Someone else came in thirty minutes later to ask me what my issue was. I informed her that I thought I had the flu and that I thought I might have bronchitis as well. She came back ten minutes later with a flu test thing. I was instructed to roam around in my nose with it for awhile then give it back.
Thirty minutes later, the actual doctor came in and gave me another flu test thing. I told her I'd already gone prospecting once. She looked at me quizzically, then said, "Well, that's just queer, isn't it? Can you just do it again?"
Sure, I problem. Back she was in record time looking concerned. "Well, I think we figured out why you're not feeling well! You have the flu." I nodded.
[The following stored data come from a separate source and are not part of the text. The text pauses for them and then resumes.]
Lemma feed_phase_safe cfg os ph data s :
  phase_fine cfg os ph s → config_typed (mux_yamux_config s) → held ph + zlen data ≤ usize_max →
  wp (feed_phase ph data) (λ ph' s', phase_fine cfg os ph' s' ∧ extends s s') (broken cfg os s) s.
Proof.
  intros Hf Hcfg Hheld. pose proof (zlen_nonneg data).
  destruct ph as [sel n|n|n sel p|n y p]; cbn [feed_phase].
  - destruct Hf as (Hs & Hpend & -> & Ho). cbn [held] in Hheld. apply wp_bind, wp_call_or.
    pose proof (input_safe (P := MultistreamSelect) sel (Multistream.Data data) Hs I) as Hw. cbn in Hw.
    eapply wp_mono; [apply wp_run; exact Hw|intros u sel1 [Hrun Hs1]|intros e sel1 _; by apply broken_writes].
    pose proof (select_data_buffered data sel) as Hbuf. rewrite Hrun in Hbuf. cbn in Hbuf. apply wp_bind.
    eapply wp_mono; [apply (select_outputs_safe (λ _, True)); [done|]| |intros e s1 Hg; by apply broken_writes].
    { intros [] bs s0 _. apply wp_modify. split; [done|]. apply (grows_add is_write [Write bs]). by repeat constructor. }
    intros [sel2 [[] negotiated]] s1 (Hsel & _ & Hg). cbn [fst snd] in *. subst sel2. destruct negotiated; cbn [negb]; cycle 1.
    { apply wp_ret. split; [|by eapply grows_extends]. split_and!; [done|done|done|by eapply writes_more]. }
    apply wp_bind, wp_call_or. unfold take_remaining_buffer. apply wp_bind, wp_gets, wp_bind, wp_modify, wp_ret. cbn [recv_buf].
    apply wp_bind, wp_lift. cbn [ok_or]. apply wp_bind, wp_call_or.
    eapply wp_mono; [apply wp_run, (input_history (noise_config cfg) []); [by left|done]|intros v n1 [Hrun1 Hr]|intros e n1 _; by apply broken_writes].
    apply noise_start_decoder in Hrun1. apply wp_bind, wp_drain_noise. set (s2 := add _ s1).
    assert (grows is_write s s2) as Hg2 by (eapply grows_trans; [done|apply grows_add, writes_of_write]).
    pose proof (greeting_idle cfg [] n1 Hr ltac:(done)) as Hpeer. destruct (peer_of (noise_pending n1)) as [p|].
    { rewrite bool_decide_true by eauto. apply wp_throw. by apply broken_writes. }
    rewrite bool_decide_false by (by intros []). cbn [orb].
    destruct (negb (bool_decide (plain_of (noise_pending n1) = []))); [apply wp_throw; by apply broken_writes|].
    case_bool_decide; [apply wp_ret; split; [split; [done|by eapply writes_more]|by eapply grows_extends]|].
    pose proof Hg2 as (new & _ & Hs2).
    eapply wp_mono; [apply (feed_handshake_safe cfg os); [done|by eapply writes_more|by rewrite Hs2|]| |].
    + cbn [idle noise_decoder]. rewrite Hrun1. cbn [nd_buffer FrameDecoder_new]. rewrite zlen_nil. lia.
    + intros ph s3 [Hph He]. split; [by destruct ph|]. eapply grows_trans; [by eapply grows_extends|done].
    + intros e s3 Hb. eapply broken_later; [by eapply grows_extends|done].
  - destruct Hf as [Hgr Ho]. eapply wp_mono; [by apply (feed_handshake_safe cfg os)| |done]. intros ph s3 [Hph He]. split; [by destruct ph|done].
  - cbn [held] in Hheld. destruct Hf as (Hc & Hs & Hpend & Hp & Ho & Hfit). pose proof (zlen_nonneg (recv_buf sel)).
    apply wp_bind, (feed_noise_chan cfg); [done|lia|intros; by apply broken_writes|]. intros n1 p1 pts s1 Hc1 Hpts Hg1.
    apply wp_bind, authenticated_once_safe; [|intros; by apply broken_writes]. pose proof Hg1 as (new & _ & Hs1).
    eapply wp_mono; [apply (feed_all_safe cfg os); [|by rewrite Hs1]| |].
    + split_and!; [done..|by eapply writes_more|lia].
    + intros ph s3 [Hph He]. split; [by destruct ph|]. eapply grows_trans; [by eapply grows_extends|done].
    + intros e s3 Hb. eapply broken_later; [by eapply grows_extends|done].
  - cbn [held] in Hheld. destruct Hf as (Hc & Hy & Ha & Hfit). pose proof (zlen_nonneg (buffer (decoder y))).
    apply wp_bind, (feed_noise_chan cfg); [done|lia|intros; eapply broken_announced; [done|auto]|]. intros n1 p1 pts s1 Hc1 Hpts Hg1.
    apply wp_bind, authenticated_once_safe; [|intros; eapply broken_announced; [done|auto]]. pose proof Hg1 as (new & _ & Hs1).
    eapply wp_mono; [apply (feed_all_safe cfg os); [|by rewrite Hs1]| |].
    + split_and!; [done..|eapply announced_more; [done|auto]|lia].
    + intros ph s3 [Hph He]. split; [by destruct ph|]. eapply grows_trans; [by eapply grows_extends|done].
    + intros e s3 Hb. eapply broken_later; [by eapply grows_extends|done].
Qed.
(* ===== verification/SecureMuxUpgrade.v ===== *)
(** Two honest parties upgrade a byte stream: under every schedule, and however
    the bytes are cut, both sessions end established, each with the other's
    authenticated name. *)

From Stdlib Require Import Strings.Byte.
From S2P Require Import Prelude Varint Deadline SansIo Duplex YamuxFrame YamuxSession YamuxStream YamuxInvariant Yamux Multistream Negotiation Base58 PeerIdentity Keys Noise NoiseHandshake NoiseFrames NoiseSafety NoiseChannel SecureMux SecureMuxSafety.

(** ** Frames at the front of a stream *)

(** A front of a sequence of frames: some whole frames, and a part of the next. *)
Lemma prefix_frames (fs : list bytes) x :
  Forall small fs → x `prefix_of` concat (framed <$> fs) →
  ∃ hs gs rest, fs = hs ++ gs ∧ parsed x hs rest ∧
    match gs with [] => rest = [] | g :: _ => ∃ z, framed g = rest ++ z ∧ z ≠ [] end.
Proof.
  intros Hs. revert x. induction Hs as [|f fs Hf _ IH]; intros x Hx.
  - apply prefix_nil_inv in Hx as ->. exists [], [], []. split_and!; [done|by apply parsed_rest, incomplete_nil|done].
  - rewrite fmap_cons, concat_cons in Hx. apply prefix_cases in Hx as [(z & Hz & Hne)|(y & -> & Hy)].
    + exists [], (f :: fs), x. split_and!; [done| |by exists z]. apply parsed_rest.
      destruct (incomplete_dec x) as [|Hc]; [done|]. apply complete_framed in Hc as (p & r & Hp & ->).
      rewrite <- (app_nil_r (framed f)), <- app_assoc in Hz. apply framed_inj in Hz as [-> Hz]; [|done..]. by destruct r, z.
    + destruct (IH y Hy) as (hs & gs & rest & -> & Hp & Hg). exists (f :: hs), gs, rest. split_and!; [done|by apply parsed_cons|done].
Qed.

Lemma framed_ne f : framed f ≠ [].
Proof. intros Hf. pose proof (zlen_framed f) as Hl. pose proof (zlen_nonneg f). rewrite Hf, zlen_nil in Hl. lia. Qed.
Lemma zlen_frames (fs : list bytes) : Forall small fs → zlen (concat (framed <$> fs)) ≤ zlen fs * (2 + u16_max).
Proof.
  induction 1 as [|f fs Hf _ IH]; [done|]. rewrite fmap_cons, concat_cons, zlen_app, zlen_framed, zlen_cons. unfold small in Hf. lia.
Qed.
(** How far into a sequence of messages a stream has come is determined. *)
Lemma messages_count (ms : list bytes) n m part :
  Forall (λ x : bytes, x ≠ []) ms → (n ≤ length ms)%nat → (m ≤ length ms)%nat →
  match ms !! n with Some x => ∃ z, x = part ++ z ∧ z ≠ [] | None => part = [] end →
  concat (take n ms) ++ part = concat (take m ms) → n = m.
Proof.
  intros Hms. revert n m. induction Hms as [|x ms Hx _ IH]; intros n m Hn Hm Hpart Heq; [cbn in *; lia|].
  destruct n as [|n], m as [|m]; cbn in Heq, Hpart, Hn, Hm; [done| | |].
  - destruct Hpart as (z & -> & Hz). exfalso. apply Hz. rewrite <- !app_assoc in Heq. apply (f_equal length) in Heq. rewrite !length_app in Heq.
    by destruct z; [|cbn in Heq; lia].
  - by destruct x.
  - rewrite <- app_assoc in Heq. apply app_inv_head in Heq. f_equal. apply IH; [lia|lia|done|done].
Qed.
She nodded back appreciatively.

Up on the long metal couch thing now, stethoscope cold on my back, breathing hard and damn near passing out as a result. She says, "I don't like the way that sounds. Let's get a chest x-ray to see what we're looking at. I think it may be pneumonia."
I winced at of my worst fears. The x-ray process went uneventfully and I was instructed back to "my" room, where I waited another twenty minutes.

The doctor comes back in with a prescription pad and that concerned look. "No pneumonia." She says, "It looks like bronchitis. Let's get you a scrip for that." She starts to write. "There is one other thing. It's probably nothing, but I noticed a little spot on your x-ray that looks, a nodule of some kind."

A nodule.

of some kind.

"Ok." I say, "What's that mean?"
"Well, it could be a blood vessel in cross-section or something. And you're so young. But you *do* smoke and just to be sure, I'd like to send this off to a radiologist to see if there's any follow-up necessary."

I am now in a state of absolute *worst fear* has just been discussed.

"We'll know something by Friday for certain."
"Friday? That's four days from now. Can't it go any faster than that?"
"I'm afraid not. You can call earlier just in case, though. Here's your prescription and either way...stop smoking!"

either way...stop smoking

The next three days...flu...hell...bronchitis...hell...internet learning (never a good idea when ill)...hell...solitary pulmonary nodule calculator hell...lung cancer statistics hell...

Thursday: can no longer take it. I called the urgent care place and demanded that my results be found and read aloud over the phone. The response had the same effect on me as opening my corotid and releasing all my blood would have done.

We have no record of your x-rays.

I coerced the name of the radiologist from them and called the man himself. He did not want to be hearing from me, a patient, and made this very clear. I insisted politely that he listen to my tale. He was shocked at the way such a thing would be handled, told me he was driving into his office that minute to find the x-rays. He would call the urgent care place and have them call me within the hour.

Thirty minutes later I did indeed hear from them. The x-rays were completely negative. No "nodules".

The joy of hearing this canceled everything else out. It seems now I can go back to my flu and bronchitis in peace. I'm a fifteen-year smoker. I haven't had a cigarette in five days. "Never" is a very strong word, but I'm feeling very strong right now.